If you are astute, you'll notice that the registry namespace corresponds to the Github Pages address. This technically means that you have flexibility to serve your containers from one repository (such as the example here) or from an organization repository (for example, a namespace like https://<organization>.github.io or if you have many users and permissions, you can use several repositories under the same organization that all are still under the https://<organization>.github.io namespace. There is a way for GitHub pages to parse all the repositories for an organization, so it would be very easy to create a "master" page that includes links to all the GitHub repositories (each a static storage namespace) for a registry. Please reach out if you would like help to do this (I haven't done an example yet!)

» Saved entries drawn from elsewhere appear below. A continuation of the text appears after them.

Lemma mapM_as_str_set (l : list fvalue) s :
  VSet s ∈ l → mapM as_str l = Raise TypeError.
Proof.
  intros Hs. destruct (mapM_as_str_cases l) as [(strs & -> & _) | [H _]]; [|done].
  by apply list_elem_of_fmap in Hs as (str & ? & _).
Qed.

Lemma append_field_keeps (m : gmap string fvalue) k l x :
  x ∈ l → x ∈ append_field m k l.
Proof.
  intros Hx. unfold append_field. destruct (m !! k); [|done].
  apply elem_of_app. by left.
Qed.

Lemma append_field_adds (m : gmap string fvalue) k l x :
  m !! k = Some x → x ∈ append_field m k l.
Proof.
  intros Hk. unfold append_field. rewrite Hk.
  apply elem_of_app. right. by apply list_elem_of_singleton.
Qed.

Lemma append_sorted_keeps (m : gmap string fvalue) k l x :
  x ∈ l → x ∈ append_sorted m k l.
Proof.
  intros Hx. unfold append_sorted. destruct (m !! k); [|done].
  apply elem_of_app. by left.
Qed.

(** A set under one of the four fields that are written as they are makes
    the final join raise. *)
Lemma meaning_to_tag_set (m : gmap string fvalue) k s :
  k ∈ ["language"; "script"; "region"; "private"] →
  m !! k = Some (VSet s) →
  meaning_to_tag m = Raise TypeError.
Proof.
  intros Hk Hs. unfold meaning_to_tag. cbv zeta.
  rewrite (mapM_as_str_set _ s); [done|].
  repeat (apply elem_of_cons in Hk as [-> | Hk]); [..|by apply elem_of_nil in Hk].
  - do 1 apply append_field_keeps. do 2 apply append_sorted_keeps.
    do 2 apply append_field_keeps. rewrite Hs. by apply list_elem_of_singleton.
  - do 1 apply append_field_keeps. do 2 apply append_sorted_keeps.
    apply append_field_keeps. by apply append_field_adds.
  - do 1 apply append_field_keeps. do 2 apply append_sorted_keeps.
    by apply append_field_adds.
  - by apply append_field_adds.
Qed.

(** X11.  [meaning_to_tag] reads six fields and no other: records that
    agree on [language], [script], [region], [variant], [extension] and
    [private] have the same tag, whatever they hold under [macrolanguage],
    [extlang] or [grandfathered].  It raises [TypeError] exactly when a set
    is stored under [language], [script], [region] or [private], and
    returns a tag otherwise; on a meaning record it returns a tag. *)
Theorem meaning_to_tag_reads (m1 m2 : gmap string fvalue) :
  ((∀ k, k ∈ TAG_FIELDS → m1 !! k = m2 !! k) → meaning_to_tag m1 = meaning_to_tag m2) ∧
  (meaning_to_tag m1 = Raise TypeError ↔
   ∃ k s, k ∈ ["language"; "script"; "region"; "private"] ∧ m1 !! k = Some (VSet s)) ∧
  ((∀ k s, k ∈ ["language"; "script"; "region"; "private"] → m1 !! k ≠ Some (VSet s)) →
   ∃ tag, meaning_to_tag m1 = Ok tag) ∧
  (well_formed m1 → ∃ tag, meaning_to_tag m1 = Ok tag).
Proof.
  split; [|split; [|split]].
  - intros Hagree. unfold TAG_FIELDS in Hagree.
    assert (m1 !! "language" = m2 !! "language") as Hl by (apply Hagree; by left).
    assert (m1 !! "script" = m2 !! "script") as Hs by (apply Hagree; by right; left).
    assert (m1 !! "region" = m2 !! "region") as Hr by (apply Hagree; by do 2 right; left).
    assert (m1 !! "variant" = m2 !! "variant") as Hv by (apply Hagree; by do 3 right; left).
    assert (m1 !! "extension" = m2 !! "extension") as He
      by (apply Hagree; by do 4 right; left).
    assert (m1 !! "private" = m2 !! "private") as Hp by (apply Hagree; by do 5 right; left).
    unfold meaning_to_tag, append_field, append_sorted.
    by rewrite Hl, Hs, Hr, Hv, He, Hp.
  - split.
    + intros Hraise.
      destruct (meaning_to_tag_cases m1) as [[tag Htag] | [_ Hset]]; [|done].
      by rewrite Htag in Hraise.
    + intros (k & s & Hk & Hs). by apply (meaning_to_tag_set m1 k s).
  - intros Hnone.
    destruct (meaning_to_tag_cases m1) as [? | (_ & k & s & Hk & Hs)]; [done|].
    by destruct (Hnone k s Hk).
  - apply meaning_to_tag_well_formed.
Qed.

Lemma meaning_to_tag_reads_witness :
  meaning_to_tag {[ "language" := VStr "sr"; "macrolanguage" := VStr "sh";
                    "script" := VStr "Latn"; "extlang" := VSet {[ "abc" ]} ]}
    = meaning_to_tag {[ "language" := VStr "sr"; "script" := VStr "Latn" ]} ∧
  meaning_to_tag {[ "language" := VStr "sr"; "region" := VSet {[ "RS" ]} ]}
    = Raise TypeError.
Proof.
  split.
  - apply (meaning_to_tag_reads
             {[ "language" := VStr "sr"; "macrolanguage" := VStr "sh";
                "script" := VStr "Latn"; "extlang" := VSet {[ "abc" ]} ]}
             {[ "language" := VStr "sr"; "script" := VStr "Latn" ]}).
    unfold TAG_FIELDS. intros k Hk.
    repeat (apply elem_of_cons in Hk as [-> | Hk]);
      [by_computation.. | by apply elem_of_nil in Hk].
  - apply (meaning_to_tag_reads
             {[ "language" := VStr "sr"; "region" := VSet {[ "RS" ]} ]} ∅).
    exists "region", {[ "RS" ]}. split; [by do 2 right; left | by_computation].
Defined.

(** ** [meaning_superset] is an order *)

Lemma issubset_spec s v : issubset s v = true ↔ ∀ x, x ∈ s → x ∈ items_of v.
Proof.
  unfold issubset. rewrite forallb_forall. split.
  - intros H x Hx. apply str_in_spec, H, list_elem_of_In. by apply elem_of_elements.
  - intros H x Hx. apply str_in_spec, H, elem_of_elements. by apply list_elem_of_In.
Qed.

Lemma field_within_trans a b c :
  field_within a b = true → field_within b c = true → field_within a c = true.
Proof.
  destruct a as [a|a]; cbn [field_within].
  { intros <-%bool_decide_eq_true_1. done. }
  destruct b as [b|b]; cbn [field_within].
  { intros Hab <-%bool_decide_eq_true_1. done. }
  rewrite !issubset_spec. intros Hab Hbc x Hx.
  apply Hbc. specialize (Hab x Hx). simpl in Hab. by apply elem_of_elements in Hab.
Qed.

(** X12.  [meaning_superset] is transitive, on all records: with the
    reflexivity and the antisymmetry it is an order on records. *)
Theorem meaning_superset_transitive (A B C : gmap string fvalue) :
  meaning_superset A B = true →
  meaning_superset B C = true →
  meaning_superset A C = true.
Proof.
  rewrite !meaning_superset_spec. intros HAB HBC key a Ha.
  destruct (HAB key a Ha) as (b & Hb & Hab).
  destruct (HBC key b Hb) as (c & Hc & Hbc).
  exists c. split; [done|]. by eapply field_within_trans.
Qed.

Things you might care about

The following include files and templates that you might want to edit if you are a developer, or are interested in extending the storage.

README

The README.md at the root of the repository must have the layout at the top as home, otherwise it won't render your home page! However, you are free to write whatever content that you please (it won't change the site rendering). It's recommended to add links to continuous integration, etc.

├── README.md

Layouts

Layouts are html files that determine how a page renders. For example, all templates under the "manifests" folder render into content type (json) manifests to be served by the API. The collection.html layout renders into a table of containers for a particular collection, and the home.html layout is the page you see at the root of the repository. The default.html is the underlying page that the other front end interfaces bootstrap. You are free to change these up to tweak the style of your static registry! I'm not a web designer, but I do my best.

├── _layouts
│   ├── collection.html
│   ├── default.html
│   ├── home.html
│   ├── manifests
│   │   └── singularity.html
│   └── tags.html

Things you can ignore

The following folders and files you don't need to touch, change, or poke. These are relevant to how the site looks, meaning templates and styling.

Assets

In here you will find css stylesheets, javascript, and images. You would only need to dig in here if you are a developer and want to add or remove dependencies for how the site looks.